LES DÉMONS À MA PORTE (2000)
RÉALISÉ PAR JIANG WEN
AVEC JIANG WEN, JIANG YIHONG, TERUYUKI KAGAWA
Les
cours d’histoire nous ont surtout conté la seconde guerre mondiale d’un point
de vue européen, et ceci à juste titre puisque c’est le front qui a touché,
transformé et calibré les rapports et les mentalités que nous connaissons le
plus pour les décennies qui suivirent. Les réalités de l’occupation nipponne de
la Chine et de la Corée sont quant à elles souvent tues en Occident, mais aussi
dans les salles de classe du principal concerné (le Japon). Elles sont
d’ailleurs encore sujet de tension entre ces différentes nations : le
Massacre de Nankin, l’Affaire des 105 ou encore l’Unité 731 n’ont rien à envier
aux Auschwitz et autres Einsatzgruppen
européens. Comme beaucoup de films français et est-européens avant lui, Les Démons à ma porte prend place sous
l’occupation de l’Axe. Cette fois elle n’est pas allemande, mais japonaise.
Quelque
part dans le Hebei, un petit village de paysans. Ils vivent un quotidien
simple, rythmé par les patrouilles japonaises et les romances champêtres. Un
jour on confie aux habitants deux prisonniers de guerre, un sergent japonais et
son interprète, brisant la tranquillité des lieux. En tête de cortège, Jiang
Wen, acteur-réalisateur émérite qu’on avait déjà remarqué pour son récit
initiatique doux-amer et ostalgique Sous
la chaleur du soleil, sorti quelques années plus tôt. Il porte ici une
double-casquette, devant et derrière la caméra ; il est la véritable clé
du succès de Les Démons à ma porte.
On
pense à Kurosawa, évidemment, dans ce jeu d’acteur très influencé par le
théâtre kabuki, dans la fluidité
maniérée de la mise en scène, dans ce ton semi-comique, semi-tragique qui
parcourt chaque réplique, chaque rebondissement, chaque regard. Jiang Wen
trouve un ton, et c’est la clé de voûte de tout le film : on est dans le
léger sans être dans le rafraîchissant, on est dans le drame sans être dans le
tire-larme. Il conte un récit de guerre, mais ne prend pas parti : d’un
côté comme de l’autre, ses personnages sont des paysans. Cruels ou idiots,
manipulateurs ou naïfs, patriotes ou traites – tous sont des victimes. Des
victimes des coups de téléphones et des ordres radiodiffusés, des victimes de
la guerre – et accessoirement des mélancoliques de la paix. Même les plus
décorés sont des bouseux ou des cochons ; aucun n’est vraiment malin,
oubliant si facilement l’horreur pour un sac de grain.
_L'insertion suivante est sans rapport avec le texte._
(* ===== verification/Budget.v ===== *)
(** * Budget: the token estimator and budgeted emission

    Models [crates/ktsense-core/src/lib.rs] (the [TokenEstimator] trait and the
    [ByteRatioEstimator], whose [f64] division is written out with IEEE 754
    round-to-nearest-even) and [crates/ktsense-core/src/budget.rs]. *)
From S2P Require Import Prelude Collections.

Set Default Proof Using "Type*".

(** ** IEEE 754 binary64, for the positive normal range the estimator uses *)

(** [a / b] rounded to an integer, ties to even. *)
Definition rne_div (a b : N) : N :=
  let q := (a / b)%N in
  let r := (a mod b)%N in
  if (2 * r <? b)%N then q
  else if (b <? 2 * r)%N then (q + 1)%N
  else if N.even q then q else (q + 1)%N.

(** A non-negative binary64 value [mant * 2^expo]. *)
Record f64 := F64 { mant : N; expo : Z }.

(** [num / den * 2^-e] as a fraction, for a possibly negative [e]. *)
Definition scale_num (num : N) (e : Z) : N := if (e <? 0)%Z then (num * 2 ^ Z.to_N (- e))%N else num.
Definition scale_den (den : N) (e : Z) : N := if (e <? 0)%Z then den else (den * 2 ^ Z.to_N e)%N.

(** The exponent giving a 53-bit significand for the fraction [num / den]. *)
Definition f64_exponent (num den : N) : Z :=
  let d := (Z.of_N (N.log2 num) - Z.of_N (N.log2 den))%Z in
  if (scale_num num d <? scale_den den d)%N then (d - 1 - 52)%Z else (d - 52)%Z.

(** The binary64 nearest to [num / den]. *)
Definition f64_of_fraction (num den : N) : f64 :=
  if (num =? 0)%N then F64 0 0
  else let e := f64_exponent num den in F64 (rne_div (scale_num num e) (scale_den den e)) e.

Definition f64_of_usize (n : N) : f64 := f64_of_fraction n 1.

(** [a / b]: the exact quotient of the two values, rounded once. *)
Definition f64_div (a b : f64) : f64 :=
  let e := (expo a - expo b)%Z in
  if (e <? 0)%Z then f64_of_fraction (mant a) (mant b * 2 ^ Z.to_N (- e))%N
  else f64_of_fraction (mant a * 2 ^ Z.to_N e)%N (mant b).

(** [f64::ceil] followed by [as usize], which saturates. *)
Definition f64_ceil_usize (x : f64) : N :=
  let v := if (expo x <? 0)%Z
           then let d := (2 ^ Z.to_N (- expo x))%N in ((mant x + d - 1) / d)%N
           else (mant x * 2 ^ Z.to_N (expo x))%N in
  N.min v usize_max.

(** ** The estimator *)

(** The [TokenEstimator] trait. *)
Class TokenEstimator := estimate : str -> N.

(** What budgeted rendering relies on: an estimate of a text is at most the sum of
    the estimates of its parts, for texts of at most [estimator_limit] bytes. *)
Class SubadditiveEstimator `{TokenEstimator} := {
  estimator_limit : N;
  estimate_empty : estimate [] = 0%N;
  estimate_app (a b : str) :
    (utf8_len (a ++ b) <= estimator_limit)%N ->
    (estimate (a ++ b) <= estimate a + estimate b)%N }.

(** [const BYTES_PER_TOKEN: f64 = 3.6]. *)
Definition BYTES_PER_TOKEN : f64 := f64_of_fraction 36 10.

Definition byte_ratio_tokens (len : N) : N :=
  f64_ceil_usize (f64_div (f64_of_usize len) BYTES_PER_TOKEN).

(** [ByteRatioEstimator]. *)
Definition byte_ratio_estimate (text : str) : N := byte_ratio_tokens (utf8_len text).

(** ** Budgeted emission *)

Record BudgetedEmission (T : Type) := mkEmission {
  items : list T;
  token_upper_bound : N }.
Arguments mkEmission {T}.
Arguments items {T}.
Arguments token_upper_bound {T}.

(** The body of [emit_within_budget]'s loop, from a state of emitted items and the
    running bound; [as_ref] is the item's [AsRef<str>]. *)
Fixpoint emit_loop {T} `{TokenEstimator} (as_ref : T -> str) (budget : N)
    (pending : list T) (emitted : list T) (bound : N) : BudgetedEmission T :=
  match pending with
  | [] => mkEmission emitted bound
  | item :: rest =>
      match checked_add bound (estimate (as_ref item)) with
      | Some total =>
          if (total <=? budget)%N
          then emit_loop as_ref budget rest (emitted ++ [item]) total
          else mkEmission emitted bound
      | None => mkEmission emitted bound
      end
  end.

Definition emit_within_budget {T} `{TokenEstimator} (as_ref : T -> str)
    (input : list T) (budget : N) : BudgetedEmission T :=
  emit_loop as_ref budget input [] 0.

(** The exact cost of a list of items: the sum of the per-item estimates. *)
Definition cost_of {T} `{TokenEstimator} (as_ref : T -> str) (l : list T) : N :=
  foldr (fun x n => (estimate (as_ref x) + n)%N) 0%N l.

(** [budget] is a [usize]. *)
Definition is_usize (n : N) : Prop := (n <= usize_max)%N.

Example bytes_per_token_value : BYTES_PER_TOKEN = F64 8106479329266893 (-51).
Proof. vm_compute. reflexivity. Qed.
Example estimate_fun_main : byte_ratio_tokens 10 = 3%N.
Proof. vm_compute. reflexivity. Qed.
Example estimate_multiples : byte_ratio_tokens 18 = 5%N /\ byte_ratio_tokens 36 = 10%N.
Proof. vm_compute. split; reflexivity. Qed.
(** Flushing the run and emitting one piece. *)
Lemma tok_inv_piece t p w j d :
  tok_inv t -> tok_index t < j <= length text -> spells p w ->
  take (tok_index t) text ++ w = take j text ->
  (p = Space -> forall c, text !! tok_index t = Some c -> is_whitespace c = true) ->
  (p = Space -> forall c, text !! j = Some c -> is_whitespace c = false) ->
  tok_inv (mkTok j [] d (flush_run (tok_pieces t) (tok_run t) ++ [p])).
Proof.
  intros [Hi (segs & Hs & Hc) Hsp Haf] Hj Hw Htake Hstart Hend. split; simpl; [lia| | |].
  - destruct (flush_run_spells _ (tok_run t) _ Hs) as (segs' & Hs' & Hc').
    exists (segs' ++ [w]). split; [by apply Forall2_app; [|repeat constructor]|].
    rewrite concat_app, Hc', Hc, app_nil_r. simpl. by rewrite app_nil_r.
  - apply spaced_snoc; [by apply flush_run_spaced|]. intros ->.
    destruct (tok_run t) eqn:Er; simpl; [|by rewrite last_snoc].
    intros Hl. destruct (lookup_lt_is_Some_2 text (tok_index t)) as [c Hc']; [lia|].
    pose proof (Haf Hl eq_refl c Hc') as Hf. by rewrite (Hstart eq_refl c Hc') in Hf.
  - rewrite last_snoc. intros [= ->] _. by apply Hend.
Qed.

Lemma slice_nonempty i j : i < j <= length text -> slice text i j <> [].
Proof.
  intros Hij E. apply (f_equal length) in E. unfold slice in E.
  rewrite length_drop, length_take in E. simpl in E. lia.
Qed.

Lemma slice_one i c : text !! i = Some c -> slice text i (i + 1) = [c].
Proof.
  intros Hi. unfold slice. replace (i + 1) with (S i) by lia.
  rewrite (take_S_r _ _ _ Hi), drop_app_length'; [done|].
  apply lookup_lt_Some in Hi. rewrite length_take. lia.
Qed.

Lemma tokenize_step_inv t c :
  tok_inv t -> text !! tok_index t = Some c ->
  tok_inv (tokenize_step text c t) /\ tok_index t < tok_index (tokenize_step text c t).
Proof.
  intros Ht Hc. pose proof (lookup_lt_Some _ _ _ Hc) as Hlt.
  destruct t as [i run depth pieces]. unfold tokenize_step. simpl in Hc, Hlt. cbn [tok_index].
  assert (forall j d, i < j <= length text -> tok_inv (mkTok j (run ++ slice text i j) d pieces)) as Hrun.
  { intros j d Hj. apply (tok_inv_run _ j d Ht); [done|].
    by apply slice_nonempty. }
  assert (forall p d, spells p [c] -> p <> Space -> tok_inv (mkTok (i + 1) [] d (flush_run pieces run ++ [p]))) as Hone.
  { intros p d Hp Hns. apply (tok_inv_piece _ p [c] (i + 1) d Ht); simpl; [lia|done| |done|done].
    rewrite <- (slice_one i c Hc). apply slice_spec. lia. }
  pose proof (consume_string_bounds text i c Hc) as Hbs.
  destruct (c =? quote)%N; [split; [auto|simpl; lia]|].
  destruct ((c =? ch "/")%N && next_is _ (ch "/")) eqn:E1.
  { apply andb_prop in E1 as [_ E1]. destruct (consume_bounds text i c _ Hc E1) as [Hb _].
    split; [auto|simpl; lia]. }
  destruct ((c =? ch "/")%N && next_is _ (ch "*")) eqn:E2.
  { apply andb_prop in E2 as [_ E2]. destruct (consume_bounds text i c _ Hc E2) as [_ Hb].
    split; [auto|simpl; lia]. }
  destruct (is_whitespace c) eqn:Ew.
  { destruct (whitespace_end_spec (drop i text) i) as (n & -> & Hn & Hall & Hnext).
    rewrite length_drop in Hn. rewrite lookup_drop in Hnext.
    destruct n as [|n].
    { rewrite Nat.add_0_r in Hnext. by rewrite (Hnext c Hc) in Ew. }
    split; [|simpl; lia].
    apply (tok_inv_piece _ Space (take (S n) (drop i text)) (i + S n) depth Ht); simpl; [lia| | | |].
    - constructor; [|done]. by rewrite (drop_S _ _ _ Hc).
    - rewrite take_drop_commute. apply slice_spec. lia.
    - intros _ c' Hc'. by simplify_eq.
    - intros _ c' Hc'. by apply Hnext. }
  assert (forall d, tok_inv (mkTok (i + 1) (run ++ [c]) d pieces)) as Hpush.
  { intros d. rewrite <- (slice_one i c Hc). apply Hrun. lia. }
  destruct (bool_decide (c ∈ lit "([")); [split; [apply Hone; [constructor|done]|simpl; lia]|].
  destruct ((c =? ch "<")%N && _); [split; [apply Hone; [constructor|done]|simpl; lia]|].
  destruct (bool_decide (c ∈ lit ")]")); [split; [apply Hone; [constructor|done]|simpl; lia]|].
  destruct ((c =? ch ">")%N && _ && _); [split; [apply Hone; [constructor|done]|simpl; lia]|].
  destruct (N.eqb_spec c (ch ",")) as [->|]; [|split; [auto|simpl; lia]].
  split; [apply Hone; [constructor|done]|simpl; lia].
Qed.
Les Démons à ma porte est un tableau
champêtre bon-vivant, une aventure picaresque qui construit lentement un décor
qui deviendra familier afin de mieux transcender ses illusions. Un noir et
blanc fort de contrastes de lumières, mais aussi de similitudes : chacun
n’est pas si différent de celui qu’il prétend haïr. Le Grand Architecte de ce
monument, Jiang Wen, est une composante indissociable de sa réussite : sa
mise en scène brillante, intime et épique dans le même temps, donne vie à ses
protagonistes. L’écriture est limpide, chaque cadre trouve la recette parfaite
entre son esthétique vieille école et la modernité évidente de ses thématiques.
Dès
cette première séquence fanfaronne, on sait dans quoi on est tombé : Les Démons à ma porte est un film comme
aucun autre, qui jongle entre différentes émotions, entre ses multiples
influences. Le message, il est simple : quelles que soient la haine qu’on
porte à l’ennemi, le problème est plus complexe, sa cause très simple – la
guerre, absurde et violente, qui pousse les hommes à commettre les bêtises les
plus idiotes et les exactions les plus inimaginables. Rien n’est foncièrement
blanc ou noir dans le film de Jiang Wen, à la différence de sa pellicule. La cruauté
est l’apanage des ânes, et la vengeance la réponse frustrée lancée à une
société injuste. Inoubliable.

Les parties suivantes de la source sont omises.